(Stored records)
______

Lemma mx_step_owner s s' gs t z kn x x' :
  mx_inv s gs -> gs !! t = Some (m_owner (Some z) kn x.1.1 x.1.2 x.2) ->
  m_life s' = m_life s -> cv_life s' = cv_life s -> cv_ready s' = cv_ready s ->
  callbacks s' = callbacks s -> m_held s' = m_held s -> owner s' = owner s ->
  locked s' = locked s -> waiting s' = waiting s -> (m_ready s', value s', box s') = x' ->
  mx_inv s' (<[t := m_owner (Some z) kn x'.1.1 x'.1.2 x'.2]> gs).
Proof.
  intros Hi Hg Hm Hc Hrd Hcb Hh Ho Hl Hw Hx.
  destruct (mx_owns_mutex Hi Hg _ eq_refl) as (Hown & _).
  apply mx_step_quiet with s (m_owner (Some z) kn x.1.1 x.1.2 x.2); rewrite ?Hm, ?Hc; try done; simpl.
  - by apply (counted_same mstk) with (m_owner (Some z) kn x.1.1 x.1.2 x.2); [apply Hi|..].
  - by apply (counted_same cstk) with (m_owner (Some z) kn x.1.1 x.1.2 x.2); [apply Hi|..].
  - apply known_own with (m_owner (Some z) kn x.1.1 x.1.2 x.2); try done. rewrite Hx. by destruct x' as [[]].
  - rewrite Hrd. by apply known_keep with (m_owner (Some z) kn x.1.1 x.1.2 x.2); [apply Hi|..].
  - rewrite (owners_insert mstk gs t _ _ Hg). simpl. lia.
  - intros [?|[?|?]]; [done|lia|done].
Qed.

Lemma mx_step_zeroed s gs t kn v :
  mx_inv s gs -> gs !! t = Some (m_owner None kn false v 1) ->
  mx_inv (set m_lens (Life 0 true (shared (m_life s)) (handles (m_life s)) (pins (m_life s)) (made (m_life s)))
    (m_zeroed s)) (<[t := m_owner (Some 0) kn false false 1]> gs).
Proof.
  intros Hi Hg.
  destruct (mx_owns_mutex Hi Hg _ eq_refl) as (Ho & [Ha Hsh] & [= Hrd Hv Hbx] & Hh & Hcb & Hb).
  apply mx_step with s (m_owner None kn false v 1); try done; simpl.
  - by eapply counted_alloc; [apply Hi|..].
  - by apply (counted_same cstk) with (m_owner None kn false v 1); [apply Hi|..].
  - apply known_own with (m_owner None kn false v 1); try done. simpl. congruence.
  - by apply known_keep with (m_owner None kn false v 1); [apply Hi|..].
  - rewrite (owners_insert mstk gs t _ _ Hg). simpl. lia.
  - unfold has_mutex. simpl. lia.
  - intros [?|[?|?]]; [done|lia|done].
  - pose proof (mx_knows _ _ Hi t _ Hg) as Hk. simpl in Hk. destruct kn; simpl in *; [done|destruct Hk; congruence..].
  - intros x k Hx. apply (known_fields_other (t := t)); auto.
  - rewrite Hcb. by intros ?%not_elem_of_nil.
  - intros x Hx. by apply self_nonzero in Hx.
  - intros x Hx. right. split; [|done]. intros ->.
    destruct (mx_waiting _ _ Hi t Hx) as (g0 & ? & ?). simplify_map_eq.
Qed.

Lemma mx_keeps_m_free t o r es z kn v :
  (forall s, leave mutex_code t o r s = s) -> returns mx_outline o es r ->
  keeps t o (free m_lens (Ret r)) es (m_owner (Some z) kn false v 0).
Proof.
  intros Hl Hr. apply keeps_on_core. intros tr s gs Hi Hg.
  destruct (mx_owns_mutex Hi Hg _ eq_refl) as (Ho & (Ha & Hsh & _) & He & _ & Hcb & Hb).
  split; [done|]. simpl. rewrite Hsh. exists (m_owner None kn false v 0). split.
  - apply (mx_step_m s gs t (m_owner (Some z) kn false v 0) (Owns None) (false, v, 0)); try done; simpl.
    + by eapply counted_free; [apply Hi|..].
    + by apply known_own with (m_owner (Some z) kn false v 0).
    + rewrite (owners_insert mstk gs t _ _ Hg). simpl. lia.
  - apply mx_keeps_done; try done; [by right|by left].
Qed.

Lemma mx_keeps_m_destroy t z kn v :
  keeps t OpMutexFinalize (sync_os_mutex_destroy m_lens os_lens (fun st =>
      sync_mutex_abort_if_failed st (free m_lens (Ret RVoid)))) [] (m_owner (Some z) kn true v 0).
Proof.
  apply keeps_os_call. intros tr s gs a v' Hi Hg.
  destruct (mx_owns_mutex Hi Hg _ eq_refl) as (Ho & (Ha & Hsh & _) & [= Hrd Hv Hbx] & Hh & Hcb & Hb).
  unfold private. cbn [get set m_lens os_lens]. rewrite Ha, Hsh, Hrd, Hh. simpl. unfold sync_mutex_abort_if_failed, fails.
  destruct (Z.eqb_spec a 0) as [->|Hne].
  - exists (m_owner (Some z) kn false v 0). split; [|by apply mx_keeps_m_free].
    apply (mx_step_owner s _ gs t z kn (true, v, 0) (false, v, 0)); try done. simpl. congruence.
  - exists (m_owner (Some z) kn true v 0). rewrite insert_id by done.
    split; [done|]. by exists a, [].
Qed.

Lemma mx_keeps_decref_owner t o k es z kn r v :
  keeps t o k es (m_owner (Some z) kn r v 0) ->
  keeps t o (moonbit_decref k) es (m_owner (Some z) kn r v 1).
Proof.
  intros Hk tr s gs a v' Hi Hg.
  destruct (mx_owns_mutex Hi Hg _ eq_refl) as (_ & (Ha & Hsh & _) & [= Hrd Hv Hbx] & _).
  unfold may_write. rewrite Ha, Hsh, Hbx, orb_true_r. simpl.
  exists (m_owner (Some z) kn r v 0). rewrite !app_nil_r. split; [|done].
  apply (mx_step_owner s _ gs t z kn (r, v, 1) (r, v, 0)); try done. simpl. by rewrite Hrd, Hv.
Qed.

Lemma mx_keeps_finalize t kn :
  keeps t OpMutexFinalize sync_mutex_finalize [] (call_ghost (Holds 1) (Holds 0) kn None).
Proof.
  apply keeps_on_core. intros tr s gs Hi Hg.
  destruct (mx_uses_mutex Hi Hg) as (Ht & Ho & Ha & Hr & Hrd & Hv); [by left|]. split; [done|].
  destruct (Z.ltb_spec (refs (get m_lens s)) 1); [simpl in *; lia|].
  destruct (refs (get m_lens s) - 1 =? 0) eqn:Hz.
  - assert (box s = 1) as Hb.
    { apply (mx_last Hi Hg 1); try done. apply Z.eqb_eq in Hz. simpl in Hz. lia. }
    exists (m_owner (Some 0) kn true true 1). split.
    + apply (mx_step_m s gs t (call_ghost (Holds 1) (Holds 0) kn None) (Owns (Some 0)) (true, true, 1));
        try done; simpl.
      * eapply counted_dec; [apply Hi|done|done|done|]. simpl in *. by rewrite Hz.
      * apply known_own with (call_ghost (Holds 1) (Holds 0) kn None); try done. simpl. congruence.
      * rewrite (owners_insert mstk gs t _ _ Hg). simpl. lia.
    + clear. intros tr s gs a v' Hi Hg.
      destruct (mx_owns_mutex Hi Hg _ eq_refl) as (_ & (Ha & Hsh & _) & [= Hrd Hv Hbx] & _).
      unfold private. rewrite Ha, Hsh, Hv. exists (m_owner (Some 0) kn true true 1).
      rewrite insert_id by done. rewrite app_nil_r. split; [done|].
      apply mx_keeps_decref_owner, mx_keeps_m_destroy.
  - exists (call_ghost (Holds 0) (Holds 0) kn None). split.
    + apply (mx_step_m s gs t (call_ghost (Holds 1) (Holds 0) kn None) (Holds 0) (false, false, 0));
        try done; simpl.
      * eapply counted_dec; [apply Hi|done|done|done|]. simpl in *. by rewrite Hz.
      * by apply known_same with (m_life s) (call_ghost (Holds 1) (Holds 0) kn None); [apply Hi|..].
      * intros _. rewrite (mx_box _ _ Hi Ho), Ha. done.
    + apply mx_keeps_done; try done; by left.
Qed.
(* ===== verification/ThreadSafety.v ===== *)
(** ThreadSafety: construction and start of a thread, and the theorems.

    The constructor and [start] keep the invariant, calls establish it, so every
    execution has it ([th_kept]); the theorems read it off. *)
From stdpp Require Import base gmap list.
From Stdlib Require Import ZArith Lia.
From S2P Require Import Prelude Interleave Platform Arc OsMutex Thread ThreadInvariant ThreadCalls.

Section programs.
Context {P : platform}.
Local Abbreviation role_ok := (role_ok P).
Local Abbreviation state_ok := (state_ok P).
Local Abbreviation th_inv := (th_inv P).
Local Abbreviation th_outline := (th_outline P).
Local Abbreviation keeps := (keeps thread_code th_outline).
Implicit Types (t : tid) (o : lO thread) (es : list (event thread)).

(** *** The constructor *)

Local Abbreviation making z f v := (ThGhost (Owns z) IsMaking false f 0 false v).
Definition makes (o : lO thread) : Prop :=
  match o : lO thread with OpNew | OpTestAbortIfUnjoined => True | _ => False end.

Lemma th_making x m s (gs : gmap tid th_ghost) t z f v :
  th_inv x m s gs -> gs !! t = Some (making z f v) ->
  stage s = NoHandle /\ fs s = no_fields /\ id s = 0 /\ task_object s = false /\ running_task s = false /\
  tasks gs = 0 /\ stake_ok (th_life s) (Owns z) /\ (ready (mutex s), mutex_initialized s) = v /\
  held (mutex s) = None /\ handles (th_life s) = 0 /\ owners stk gs = 1.
Proof.
  intros Hi Hg. destruct (go_role (th_ok Hi Hg)) as (_ & Hst & _).
  destruct (so_new (th_state Hi)) as (Hf & _ & Hid & Hob); [by rewrite Hst|].
  destruct (th_owns Hi Hg z eq_refl) as (Ho & Hok & Hv & Hh & Hrun & _).
  split_and!; try done; [by rewrite (th_owner_tasks Hi Hg z eq_refl)|].
  destruct z as [z|]; [by apply (th_not_held Hi Hg); exists z|].
  destruct (held (mutex s)) as [t'|] eqn:Hm; [|done].
  destruct (th_held Hi t' Hm) as (g' & Hg').
  apply (go_locked (th_ok Hi Hg')) in Hm.
  apply (go_uses (th_ok Hi Hg')) in Hm as [_ Hu].
  destruct (th_owns Hi Hg _ eq_refl) as (_ & _ & _ & _ & _ & Hn). by apply (Hn t' g' Hg') in Hu.
Qed.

______

Scan the data above for the string "gmap". Copy every line in which it appears.

- **Solution for this task**:
From stdpp Require Import base gmap list.
Lemma th_making x m s (gs : gmap tid th_ghost) t z f v :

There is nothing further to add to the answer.